Outro efeito da gig economy é a estabilização das estratégias dos fundos de hedge. Os fundos de hedge tradicionais tinham longas travas e períodos de aviso prévio para resgates, o que lhes permitia manter estratégias de longo prazo em mercados desfavoráveis.

Os fundos mistos tradicionais são conhecidos por retirar capital rapidamente após perdas, o que significa que o dinheiro pode desaparecer repentinamente das estratégias e classes de ativos. Os gestores da gig economy têm mais poder de permanência porque cada um busca uma única estratégia e não tem outro lugar para aplicar o dinheiro.

Ninguém ainda demonstrou que uma plataforma de fundos hedge pode atrair os melhores novos gestores, nem proporcionar retornos superiores a um custo menor para os investidores. Ninguém sequer abriu uma plataforma puramente flexível. Todos os fundos existentes dependem, pelo menos em parte, de gestores empregados.

Mas não se deve ignorar o enorme apelo do trabalho flexível. Estima-se que 75 milhões de americanos tenham feito pelo menos algum trabalho flexível. Muitos são freelancers tradicionais ou pessoas que prefeririam um emprego regular em tempo integral, mas são tratadas como prestadores de serviços para a conveniência do empregador.

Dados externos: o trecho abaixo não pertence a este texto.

(** * cluster-backup-operator: the helpers of [controllers/utils.go]

    A shallow embedding of the Go functions of [controllers/utils.go]
    and the properties the specification states about them.

    Conventions of the embedding:
    - a Go [string] is a sequence of bytes: [String.string], whose
      characters are 8-bit [ascii] values; [len] counts bytes;
    - a Go [int] is a [Z]; every integer the code computes is an index or a
      length of a string or slice, far from the 64-bit bounds;
    - a slice is a [list]; a nil pointer, a nil map and a nil [error] are
      [None];
    - a run-time panic (slice bounds, nil dereference, failed type
      assertion, reflect misuse) is the [Panic] outcome of the [exec] monad;
    - the calls of the logger do not influence any returned value and are
      left out. *)

From Stdlib Require Import ZArith String Ascii List Lia.
From stdpp Require Import gmap strings list fin_maps.

Local Open Scope Z_scope.

(** stdpp freezes [String.append] under [simpl]; the proofs below compute
    with it. *)
#[local] Arguments String.append !s1 s2 : simpl nomatch.

(** ** Outcomes of Go code that may panic *)

Inductive exec (A : Type) : Type :=
  | Done (a : A)
  | Panic (msg : string).
Arguments Done {A} a.
Arguments Panic {A} msg.

Definition exec_bind {A B : Type} (m : exec A) (k : A -> exec B) : exec B :=
  match m with
  | Done a => k a
  | Panic msg => Panic msg
  end.

Notation "'do' x <~ m ;; k" := (exec_bind m (fun x => k))
  (at level 10, x name, m at level 99, k at level 200).

(** A Go [error] value is represented by its message. *)
Definition error : Type := string.

(** ** Byte strings *)

Definition len (s : string) : Z := Z.of_nat (String.length s).

Fixpoint str_take (n : nat) (s : string) : string :=
  match n, s with
  | O, _ => EmptyString
  | S _, EmptyString => EmptyString
  | S n', String c s' => String c (str_take n' s')
  end.

Fixpoint str_drop (n : nat) (s : string) : string :=
  match n, s with
  | O, _ => s
  | S _, EmptyString => EmptyString
  | S n', String _ s' => str_drop n' s'
  end.

(** The slice expression [s[lo:hi]]; Go panics unless
    [0 <= lo <= hi <= len(s)]. *)
Definition slice_str (s : string) (lo hi : Z) : exec string :=
  if (0 <=? lo) && (lo <=? hi) && (hi <=? len s)
  then Done (str_take (Z.to_nat (hi - lo)) (str_drop (Z.to_nat lo) s))
  else Panic "slice bounds out of range".

(** [s[lo:]] and [s[:hi]]. *)
Definition slice_from (s : string) (lo : Z) : exec string := slice_str s lo (len s).
Definition slice_to (s : string) (hi : Z) : exec string := slice_str s 0 hi.

(** Does the byte [c] occur in [s]? *)
Fixpoint str_mem (c : ascii) (s : string) : bool :=
  match s with
  | EmptyString => false
  | String d s' => Ascii.eqb c d || str_mem c s'
  end.

Definition str_rev (s : string) : string :=
  string_of_list_ascii (rev (list_ascii_of_string s)).

(** ** The functions of Go's [strings] package that the code calls

    [ToLower] and [time.Parse] belong to the Go library as well; they are
    parameters of the functions that call them (see below). *)

Module gostrings.

(** [len(s) >= len(prefix) && s[:len(prefix)] == prefix] *)
Definition HasPrefix (s prefix : string) : bool :=
  (len prefix <=? len s) && String.eqb (str_take (String.length prefix) s) prefix.

(** [len(s) >= len(suffix) && s[len(s)-len(suffix):] == suffix] *)
Definition HasSuffix (s suffix : string) : bool :=
  (len suffix <=? len s)
  && String.eqb (str_drop (String.length s - String.length suffix) s) suffix.

(** Index of the first instance of [substr] in [s], or -1. *)
Fixpoint Index_from (s substr : string) (i : Z) : Z :=
  if HasPrefix s substr then i
  else match s with
       | EmptyString => -1
       | String _ s' => Index_from s' substr (i + 1)
       end.
Definition Index (s substr : string) : Z := Index_from s substr 0.

(** Index of the last instance of [substr] in [s], or -1. *)
Fixpoint LastIndex_from (s substr : string) (i : Z) : Z :=
  let here := if HasPrefix s substr then i else -1 in
  match s with
  | EmptyString => here
  | String _ s' =>
      let later := LastIndex_from s' substr (i + 1) in
      if later =? -1 then here else later
  end.
Definition LastIndex (s substr : string) : Z := LastIndex_from s substr 0.

(** [TrimLeft]: drop the leading bytes that occur in [cutset]. *)
Fixpoint TrimLeft (s cutset : string) : string :=
  match s with
  | EmptyString => EmptyString
  | String c s' => if str_mem c cutset then TrimLeft s' cutset else s
  end.

Definition TrimRight (s cutset : string) : string :=
  str_rev (TrimLeft (str_rev s) cutset).

(** [Trim]: all leading and trailing bytes of [cutset] removed.  Go trims
    code points; for a cutset of ASCII bytes, as in the one call of this
    file, that is the same as trimming bytes. *)
Definition Trim (s cutset : string) : string :=
  TrimRight (TrimLeft s cutset) cutset.

(** [ToLower] on ASCII text: the letters [A]..[Z] move to [a]..[z], every
    other byte stays.  Go lowers all of Unicode; this is its behaviour on
    the ASCII kinds of the examples. *)
Definition lowerByte (c : ascii) : ascii :=
  let n := N_of_ascii c in
  if ((65 <=? n) && (n <=? 90))%N then ascii_of_N (n + 32) else c.

Fixpoint ToLowerASCII (s : string) : string :=
  match s with
  | EmptyString => EmptyString
  | String c s' => String (lowerByte c) (ToLowerASCII s')
  end.

End gostrings.

(** ** Go's [time] package: the part the code uses *)

Module gotime.

(** A [time.Time] in UTC, by its calendar fields. *)
Record Time : Type := mkTime {
  Year : Z; Month : Z; Day : Z;
  Hour : Z; Minute : Z; Second : Z; Nanosecond : Z
}.

(** [time.Time{}]: January 1, year 1, 00:00:00 UTC. *)
Definition zero : Time := mkTime 1 1 1 0 0 0 0.

(** *** [time.Parse] for the layout of Velero's backup names

    The layout [20060102150405] is the chunk sequence year (four
    digits), zero-padded month, zero-padded day, hour, zero-padded
    minute, zero-padded second.  The definitions follow [getnum], [atoi],
    [parseNanoseconds], [daysIn] and the loop of [parse] in Go's
    [time/format.go].  A [ParseError] is represented by one message. *)

Definition isDigit (c : ascii) : bool :=
  (48 <=? Z.of_N (N_of_ascii c)) && (Z.of_N (N_of_ascii c) <=? 57).

Definition digit (c : ascii) : Z := Z.of_N (N_of_ascii c) - 48.

(** [getnum(s, fixed)]: one or two digits, two when [fixed]. *)
Definition getnum (s : string) (fixed : bool) : option (Z * string) :=
  match s with
  | String c0 rest0 =>
      if isDigit c0 then
        match rest0 with
        | String c1 rest1 =>
            if isDigit c1 then Some (digit c0 * 10 + digit c1, rest1)
            else if fixed then None else Some (digit c0, rest0)
        | EmptyString => if fixed then None else Some (digit c0, rest0)
        end
      else None
  | EmptyString => None
  end.

(** The chunk [2006]: at least four bytes, all of the first four digits. *)
Definition getyear (s : string) : option (Z * string) :=
  match s with
  | String a (String b (String c (String d rest))) =>
      if isDigit a && isDigit b && isDigit c && isDigit d
      then Some (((digit a * 10 + digit b) * 10 + digit c) * 10 + digit d, rest)
      else None
  | _ => None
  end.

(** The longest prefix of digits, read as a number, with its length. *)
Fixpoint leadingDigits (s : string) (acc : Z) (n : nat) : Z * nat * string :=
  match s with
  | String c rest =>
      if isDigit c
      then leadingDigits rest (if (n <? 9)%nat then acc * 10 + digit c else acc) (S n)
      else (acc, n, s)
  | EmptyString => (acc, n, s)
  end.

(** A fractional second in the input that the layout does not mention:
    a period or comma followed by digits, of which nine count. *)
Definition getfraction (s : string) : Z * string :=
  match s with
  | String sep (String c1 rest) =>
      if (Ascii.eqb sep "." || Ascii.eqb sep ",") && isDigit c1 then
        let '(ns, n, rest') := leadingDigits (String c1 rest) 0 0%nat in
        (ns * 10 ^ (Z.of_nat (9 - n)), rest')
      else (0, s)
  | _ => (0, s)
  end.

Definition isLeap (year : Z) : bool :=
  (year mod 4 =? 0) && (negb (year mod 100 =? 0) || (year mod 400 =? 0)).

Definition daysIn (month year : Z) : Z :=
  if (month =? 2) && isLeap year then 29
  else if month =? 2 then 28
  else if (month =? 4) || (month =? 6) || (month =? 9) || (month =? 11) then 30
  else 31.

Definition parseError : error := "parsing time: cannot parse value as layout".

Definition parse_20060102150405 (value : string) : option Time :=
  match getyear value with
  | None => None
  | Some (year, value) =>
  match getnum value true with
  | None => None
  | Some (month, value) =>
  if (month <=? 0) || (12 <? month) then None else
  match getnum value true with
  | None => None
  | Some (day, value) =>
  match getnum value false with
  | None => None
  | Some (hour, value) =>
  if (hour <? 0) || (24 <=? hour) then None else
  match getnum value true with
  | None => None
  | Some (min, value) =>
  if (min <? 0) || (60 <=? min) then None else
  match getnum value true with
  | None => None
  | Some (sec, value) =>
  if (sec <? 0) || (60 <=? sec) then None else
  let '(nsec, value) := getfraction value in
  match value with
  | String _ _ => None
  | EmptyString =>
      if (day <? 1) || (daysIn month year <? day) then None
      else Some (mkTime year month day hour min sec nsec)
  end end end end end end end.
(** X3: on valid input whose counts, if any, have a total that the
    arithmetic holds exactly (below [2^63] for integer times, below
    [2^53] for float times), every unit is counted once, as a failure or
    as a censoring: [sum(d) + sum(c) = N]; and the risk set is used up
    at the last time, [r = d + c] in the last row. *)
Theorem get_r_c_d_conservation {T : Type} `{Ordered T}
        (x : list T) (censored counts : option (list Z)) :
  valid_input x censored counts -> no_overflow counts ->
  exists tbl,
    get_r_c_d x censored counts = Ok tbl /\
    (zsum (td tbl) + zsum (tc tbl) = population x counts)%Z /\
    forall rl dl cl,
      nth_error (tr tbl) (length (tx tbl) - 1) = Some rl ->
      nth_error (td tbl) (length (tx tbl) - 1) = Some dl ->
      nth_error (tc tbl) (length (tx tbl) - 1) = Some cl ->
      rl = (dl + cl)%Z.
Proof.
  intros V NO.
  destruct (get_r_c_d_valid V NO) as [x' [d [c [E [Ld [Lc [_ [_ S]]]]]]]].
  eexists. split; [exact E |]. simpl. split; [exact S |].
  assert (L : length d = length c) by congruence.
  rewrite (risk_set_recurrence _ d c L), <- Ld.
  intros rl dl cl. apply risk_recurrence_last; assumption.
Qed.

Lemma get_r_c_d_conservation_witness :
  exists tbl,
    get_r_c_d [3; 1; 3; 2]%Z (Some [0; 1; 1; 0]%Z) (Some [2; 3; 4; 5]%Z)
    = Ok tbl /\
    (zsum (td tbl) + zsum (tc tbl)
     = population [3; 1; 3; 2]%Z (Some [2; 3; 4; 5]%Z))%Z /\
    forall rl dl cl,
      nth_error (tr tbl) (length (tx tbl) - 1) = Some rl ->
      nth_error (td tbl) (length (tx tbl) - 1) = Some dl ->
      nth_error (tc tbl) (length (tx tbl) - 1) = Some cl ->
      rl = (dl + cl)%Z.
Proof.
  apply (@get_r_c_d_conservation Z _ [3; 1; 3; 2]%Z
           (Some [0; 1; 1; 0]%Z) (Some [2; 3; 4; 5]%Z)).
  - repeat split; intros l E; injection E as <-;
      try reflexivity; repeat constructor; lia.
  - intros k E. injection E as <-. reflexivity.
Defined.
(** ** Reading digits back *)

Lemma parse_digits_app radix a : forall b acc,
  parse_digits radix (a ++ b) acc =
  match parse_digits radix a acc with
  | Some v => parse_digits radix b v
  | None => None
  end.
Proof.
  induction a as [|c a IH]; intros b acc; simpl; [reflexivity|].
  destruct (digit_value radix c); [apply IH | reflexivity].
Qed.

Lemma parse_digits_rev radix ds :
  radix <= 36 -> Forall (fun d => 0 <= d < radix) ds ->
  parse_digits radix (map digit_char (rev ds)) 0 = Some (value_le radix ds).
Proof.
  intros Hr Hall. induction Hall as [|d ds Hd Hall IH]; [reflexivity|].
  simpl rev. rewrite map_app, parse_digits_app, IH. simpl.
  rewrite digit_value_digit_char by lia. f_equal. lia.
Qed.

Lemma parse_digits_zeros radix k s :
  1 <= radix -> parse_digits radix (repeat 48 k ++ s) 0 = parse_digits radix s 0.
Proof.
  intros Hr. induction k as [|k IH]; [reflexivity|].
  simpl. unfold digit_value. simpl.
  replace (0 <? radix) with true by (symmetry; apply Z.ltb_lt; lia).
  simpl. exact IH.
Qed.

(** Reading the digits of [z] gives [z] back. *)
Lemma parse_digits_digits radix z :
  2 <= radix <= 36 -> 0 <= z ->
  parse_digits radix (map digit_char (digits radix z)) 0 = Some z.
Proof.
  intros Hr Hz. unfold digits.
  destruct (digits_le_spec _ radix z ltac:(lia) (digits_fuel radix z ltac:(lia) Hz))
    as (Hv & Hall & _).
  rewrite parse_digits_rev by (lia || assumption). rewrite Hv. reflexivity.
Qed.

(** ** Bytes and their hexadecimal text *)

Ltac bool_hyp H :=
  repeat (rewrite ?orb_true_iff, ?andb_true_iff, ?negb_true_iff, ?Z.leb_le,
            ?Z.ltb_lt, ?Z.eqb_eq, ?Nat.eqb_eq in H).

Lemma hex_of_byte_eq v :
  hex_of_byte v = [hex_char ((v / 16) mod 16); hex_char (v mod 16)].
Proof.
  unfold hex_of_byte. rewrite Z.shiftr_land.
  change (Z.shiftr 0xf0 4) with (Z.ones 4). change 0x0f with (Z.ones 4).
  rewrite !Z.land_ones, Z.shiftr_div_pow2 by lia. reflexivity.
Qed.

Lemma hex_of_byte_mod v : hex_of_byte (v mod 256) = hex_of_byte v.
Proof.
  rewrite !hex_of_byte_eq.
  change 256 with (16 * 16). rewrite Z.rem_mul_r by lia.
  pose proof (Z.mod_pos_bound v 16 ltac:(lia)) as Ha.
  pose proof (Z.mod_pos_bound (v / 16) 16 ltac:(lia)) as Hb.
  replace ((v mod 16 + 16 * ((v / 16) mod 16)) / 16) with ((v / 16) mod 16)
    by (apply Z.div_unique with (v mod 16); lia).
  replace ((v mod 16 + 16 * ((v / 16) mod 16)) mod 16) with (v mod 16)
    by (apply Z.mod_unique with ((v / 16) mod 16); lia).
  rewrite Z.mod_mod by lia. reflexivity.
Qed.

Lemma hex_of_bytes_length bs : List.length (hex_of_bytes bs) = (2 * List.length bs)%nat.
Proof. induction bs as [|b bs IH]; simpl; lia. Qed.

Lemma hex_of_bytes_app a b : hex_of_bytes (a ++ b) = hex_of_bytes a ++ hex_of_bytes b.
Proof. apply flat_map_app. Qed.

Lemma hex_of_bytes_zeros k : hex_of_bytes (repeat 0 k) = repeat 48 (2 * k).
Proof.
  induction k as [|k IH]; [reflexivity|].
  replace (2 * S k)%nat with (S (S (2 * k))) by lia. simpl repeat.
  change (hex_of_bytes (0 :: repeat 0 k)) with (48 :: 48 :: hex_of_bytes (repeat 0 k)).
  rewrite IH. reflexivity.
Qed.

Lemma hex_char_lower x : 0 <= x < 16 -> is_lower_hex (hex_char x) = true.
Proof. intros H. destruct (digit_char_facts x H) as (-> & Hl & _). exact Hl. Qed.

Lemma hex_value_hex_char x : 0 <= x < 16 -> hex_value (hex_char x) = x.
Proof.
  intros H. destruct (digit_char_facts x H) as (-> & _).
  unfold hex_value. rewrite digit_value_digit_char by lia. reflexivity.
Qed.

Lemma hex_of_bytes_lower bs : forallb is_lower_hex (hex_of_bytes bs) = true.
Proof.
  induction bs as [|b bs IH]; [reflexivity|].
  change (hex_of_bytes (b :: bs)) with (hex_of_byte b ++ hex_of_bytes bs).
  rewrite forallb_app, IH, hex_of_byte_eq. simpl.
  rewrite !hex_char_lower by (apply Z.mod_pos_bound; lia). reflexivity.
Qed.

Lemma hex_pairs_lower h :
  Nat.even (List.length h) = true -> forallb is_lower_hex h = true -> hex_pairs h = true.
Proof.
  revert h. fix IH 1. intros [|a [|b r]] He Hl; [reflexivity | discriminate |].
  simpl in Hl. apply andb_true_iff in Hl. destruct Hl as [Ha Hl].
  apply andb_true_iff in Hl. destruct Hl as [Hb Hl].
  simpl. rewrite (lower_hex_is_hex a Ha), (lower_hex_is_hex b Hb). simpl.
  apply IH; [exact He | exact Hl].
Qed.

Lemma hex_pairs_hex_of_bytes bs : hex_pairs (hex_of_bytes bs) = true.
Proof.
  apply hex_pairs_lower; [|apply hex_of_bytes_lower].
  rewrite hex_of_bytes_length, Nat.even_mul. reflexivity.
Qed.

Lemma parse_pairs_hex_of_bytes bs :
  parse_pairs (hex_of_bytes bs) = map (fun v => v mod 256) bs.
Proof.
  induction bs as [|b bs IH]; [reflexivity|].
  change (hex_of_bytes (b :: bs)) with (hex_of_byte b ++ hex_of_bytes bs).
  rewrite hex_of_byte_eq. cbn [app parse_pairs map]. rewrite IH.
  rewrite !hex_value_hex_char by (apply Z.mod_pos_bound; lia).
  f_equal. change 256 with (16 * 16). rewrite Z.rem_mul_r by lia. lia.
Qed.

Lemma hex_of_bytes_mod bs : hex_of_bytes (map (fun v => v mod 256) bs) = hex_of_bytes bs.
Proof.
  induction bs as [|b bs IH]; [reflexivity|].
  simpl map. change (hex_of_bytes (?x :: ?l)) with (hex_of_byte x ++ hex_of_bytes l).
  rewrite IH, hex_of_byte_mod. reflexivity.
Qed.

(** A hexadecimal digit reads as a value below 16 and prints back in
    lower case. *)
Lemma hex_digit_facts a :
  is_hex_digit a = true ->
  0 <= hex_value a < 16 /\ hex_char (hex_value a) = toLowerCase_char a.
Proof.
  intros Ha.
  assert (Hr : 0 <= a < Z.of_nat 128).
  { unfold is_hex_digit in Ha. bool_hyp Ha. lia. }
  pose (P := fun a => implb (is_hex_digit a)
                        ((0 <=? hex_value a) && (hex_value a <? 16)
                         && (hex_char (hex_value a) =? toLowerCase_char a))).
  assert (H : P a = true)
    by (apply (range_check P 128); [vm_compute; reflexivity | exact Hr]).
  unfold P in H. rewrite Ha in H. simpl in H. bool_hyp H. tauto.
Qed.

Outro grande grupo faz trabalhos ocasionais e casuais por um pouco mais de dinheiro. Mas isso deixa milhões de trabalhadores flexíves que trabalham em tempo integral, tirando proveito de várias plataformas e oportunidades para criar seus próprios negócios independentes.

Os fundos hedge, com sua alta alavancagem e investimentos agressivos, são os motores das negociações e dos preços do mercado financeiro.

Se a próxima geração de gestores de fundos de hedge surgir por meio da gig economy – em vez dos empregos tradicionais em Wall Street ou da disciplina de abrir e administrar uma empresa – isso significa que um tipo diferente de pessoa estará assumindo o controle da marcha da economia. A gig economy pode mudar tudo.

Esta coluna não reflete necessariamente a opinião do conselho editorial ou da Bloomberg LP e de seus proprietários.

Aaron Brown foi diretor operacional e chefe de pesquisa de mercado financeiro no AQR Capital Management. É autor de “The Poker Face of Wall Street.” Ele pode ter conflito de interesses nas áreas em que faz cobertura.